The First Look Xbox Series X Gameplay stream back in May was rough. An hour of pre-rendered and “in-engine” trailers with no gameplay left a bad taste. When an expensive new console is the topic of a stream, people want to see gameplay. Many anticipated that the Xbox Games Showcase would finally bring the smorgasbord of gameplay and in-game trailers like we saw in Sony’s PS5 reveal stream last month. After all, Microsoft had already stated the stream’s emphasis on games. Surely, there’d be some deep dives into upcoming titles for the Xbox Series X.
Well, that wasn’t the case. The stream started off strong with a demo of Halo Infinite — though that game didn’t do much to show off the Xbox Series X’s power. It was a good opener for what we thought would be an exciting hour of authentic Xbox Series X gameplay. However, after the Halo reveal, the stream went back to the same boring pre-rendered cinematics.
We can assume that given no delays, the Xbox Series X is going to drop in mid-November. That’s four months until Microsoft will be asking people to drop $400 or $500 for an Xbox Series X. We’ve yet to see a candid look at either next-gen console, but Sony has avoided raising red flags by trickling out info about their platform and showing gameplay with the unequivocal statement that it’s captured from PS5 consoles. This isn’t the case with the Xbox Series X, as even today’s Halo Infinite gameplay premiere was captured on hardware “representative” of the console.
In fact, I can’t find a single instance of actual confirmed in-game footage of a next-gen Xbox Series X title. In March, Microsoft invited journalists to take a look at the upcoming console, but the only gameplay shown was from current-gen titles. Both major Xbox showcase streams haven’t shown anything that’s explicitly labeled as being played on an Xbox Series X. This was an opportunity for Microsoft to highlight the strengths of its next system, and it ended up being lackluster.
The big takeaway I saw on social media was that people were happy that all the games shown would be on Xbox Game Pass. That’s cool and all (and a hell of a deal), but it’s bad news for Microsoft. When you’re about to launch a brand-new console, you don’t want people pumped up about how thrifty they can be. With the statement that there won’t be Xbox Series X exclusives for a few years after the console launches, I’m not sure what Microsoft’s endgame is here. The company almost seems like it’s taking measures against people moving to its new console.

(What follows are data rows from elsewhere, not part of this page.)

(** [internal/mfa/mfa.go:523-535] newRecoveryCodes: [n] codes, one read each. *)
Fixpoint draw_codes (n : nat) : Prog (Res mfaError (list string * list string)) :=
  match n with
  | O => Ret (Ok ([], []))
  | S n =>
      let* rnd := CRandom in
      match newRecoveryCode rnd with
      | Err e => Ret (Err e)
      | Ok code =>
          let+ rest := draw_codes n in
          Ret (match rest with
               | Err e => Err e
               | Ok (codes, hashes) => Ok (code :: codes, hashRecoveryCode code :: hashes)
               end)
      end
  end.

(** [internal/mfa/mfa.go:192-226] Service.Setup, once no enabled credential was found *)
Definition mfa_setup_pending (userID username : string) : Prog (Res mfaError Setup) :=
  let* rnd := CRandom in
  match rnd with
  | None => Ret (Err ErrRandom)
  | Some secret =>
      let* nonce := CRandom in
      match encrypt s userID secret nonce with
      | Err e => Ret (Err e)
      | Ok encrypted =>
          let+ codes := draw_codes recoveryCodeCount in
          match codes with
          | Err e => Ret (Err e)
          | Ok (recoveryCodes, recoveryHashes) =>
              let* now := CNow in
              let* stored := CMfaReplacePending
                {| cr_UserID := userID; cr_Secret := encrypted; cr_Enabled := false; cr_CreatedAt := now; cr_VerifiedAt := None;
                   cr_LastUsedStep := 0; cr_FailedAttempts := 0; cr_LockedUntil := None; cr_RecoveryCodes := 0 |} recoveryHashes in
              Ret (match stored with
                   | Err e => Err e
                   | Ok _ =>
                       let encodedSecret := base32_EncodeToString secret in
                       let label := issuer s +:+ ":" +:+ username in
                       let query := [("algorithm", "SHA1"); ("digits", "6"); ("issuer", issuer s);
                                     ("period", "30"); ("secret", encodedSecret)]%string in
                       Ok {| su_Secret := encodedSecret;
                             su_OTPAuthURI := "otpauth://totp/" +:+ PathEscape label +:+ "?" +:+ QueryEncode query;
                             su_RecoveryCodes := recoveryCodes |}
                   end)
          end
      end
  end.

(** [internal/mfa/mfa.go:183-226] Service.Setup *)
Definition mfa_Setup (userID username : string) : Prog (Res mfaError Setup) :=
  if negb (available s) then Ret (Err MfaUnavailable)
  else
    let* found := CMfaFind userID in
    match found with
    | Ok credential => if cr_Enabled credential then Ret (Err ErrAlreadyEnabled) else mfa_setup_pending userID username
    | Err MfaNotFound => mfa_setup_pending userID username
    | Err e => Ret (Err e)
    end.

(** [internal/mfa/mfa.go:228-241] Service.Enable *)
Definition mfa_Enable (userID code : string) : Prog (Res mfaError unit) :=
  let* found := CMfaFind userID in
  match found with
  | Err e => Ret (Err e)
  | Ok credential =>
      if cr_Enabled credential then Ret (Ok ())
      else
        let* nowMatch := CNow in
        match matchTOTP s credential code nowMatch with
        | Err e => Ret (Err e)
        | Ok step =>
            let* now := CNow in
            let* enabled := CMfaEnable userID step now in Ret enabled
        end
  end.

(** [internal/mfa/mfa.go:350-366] Service.RegenerateRecoveryCodes *)
Definition mfa_RegenerateRecoveryCodes (userID : string) : Prog (Res mfaError (list string)) :=
  let* found := CMfaFind userID in
  match found with
  | Err e => Ret (Err e)
  | Ok credential =>
      if negb (cr_Enabled credential) then Ret (Err ErrNotEnabled)
      else
        let+ drawn := draw_codes recoveryCodeCount in
        match drawn with
        | Err e => Ret (Err e)
        | Ok (codes, hashes) =>
            let* stored := CMfaReplaceCodes userID hashes in
            Ret (match stored with Err e => Err e | Ok _ => Ok codes end)
        end
  end.

(** [internal/mfa/mfa.go:297-316] Service.RememberDevice *)
Definition mfa_RememberDevice (userID userAgent : string) : Prog (Res mfaError TrustedDeviceToken) :=
  let* rnd := CRandom in
  match RandomToken rnd with
  | Err _ => Ret (Err ErrRandom)
  | Ok token =>
      let* now := CNow in
      let expiresAt := now + trustedDeviceTTL in
      let* stored := CMfaStoreDevice {| td_UserID := userID; td_TokenHash := HashToken token;
                                        td_UserAgentHash := HashToken (TrimSpace userAgent);
                                        td_CreatedAt := now; td_LastUsedAt := now; td_ExpiresAt := expiresAt |} trustedDeviceMax in
      Ret (match stored with Err e => Err e | Ok _ => Ok {| tt_Token := token; tt_ExpiresAt := expiresAt |} end)
  end.

(** [internal/mfa/mfa.go:318-344] Service.UseTrustedDevice: [None] when the device is not trusted. *)
Definition mfa_UseTrustedDevice (userID token userAgent : string) : Prog (Res mfaError (option TrustedDeviceToken)) :=
  if decide (len token < 32 ∨ len token > 256) then Ret (Ok None)
  else
    let* rnd := CRandom in
    match RandomToken rnd with
    | Err _ => Ret (Err ErrRandom)
    | Ok replacement =>
        let* now := CNow in
        let* rotated := CMfaRotateDevice userID (HashToken token) (HashToken replacement) (HashToken (TrimSpace userAgent)) now in
        Ret (match rotated with
             | Err ErrTrustedDeviceNotFound => Ok None
             | Err e => Err e
             | Ok expiresAt => Ok (Some {| tt_Token := replacement; tt_ExpiresAt := expiresAt |})
             end)
    end.
End MfaService.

Today’s stream was a great example of how the marketing paradigm has changed over the last year. Companies can’t show a bunch of trailers and depend on influencers and the media to come to visit their booths and play their games and disseminate info to the public. Microsoft hasn’t adapted well to this, and it really shows. Furthermore, the Xbox Series X marketing is confusing, and this stream didn’t do a lot to convince people to buy the new console.
Microsoft seems divided with where it wants to take the Xbox brand. The Xbox One was created with the thought that it could be an all-in-one entertainment device. Well, no one wanted that. So, Xbox leaned into becoming a platform, and Game Pass, and that’s become the company’s niche. However, Xbox, as a platform and Xbox as a console, haven’t formed a cohesive package. Instead, they seem to be two competing products intertwined together, leading to mixed messages from Microsoft and a confused ramp-up to the Xbox Series X.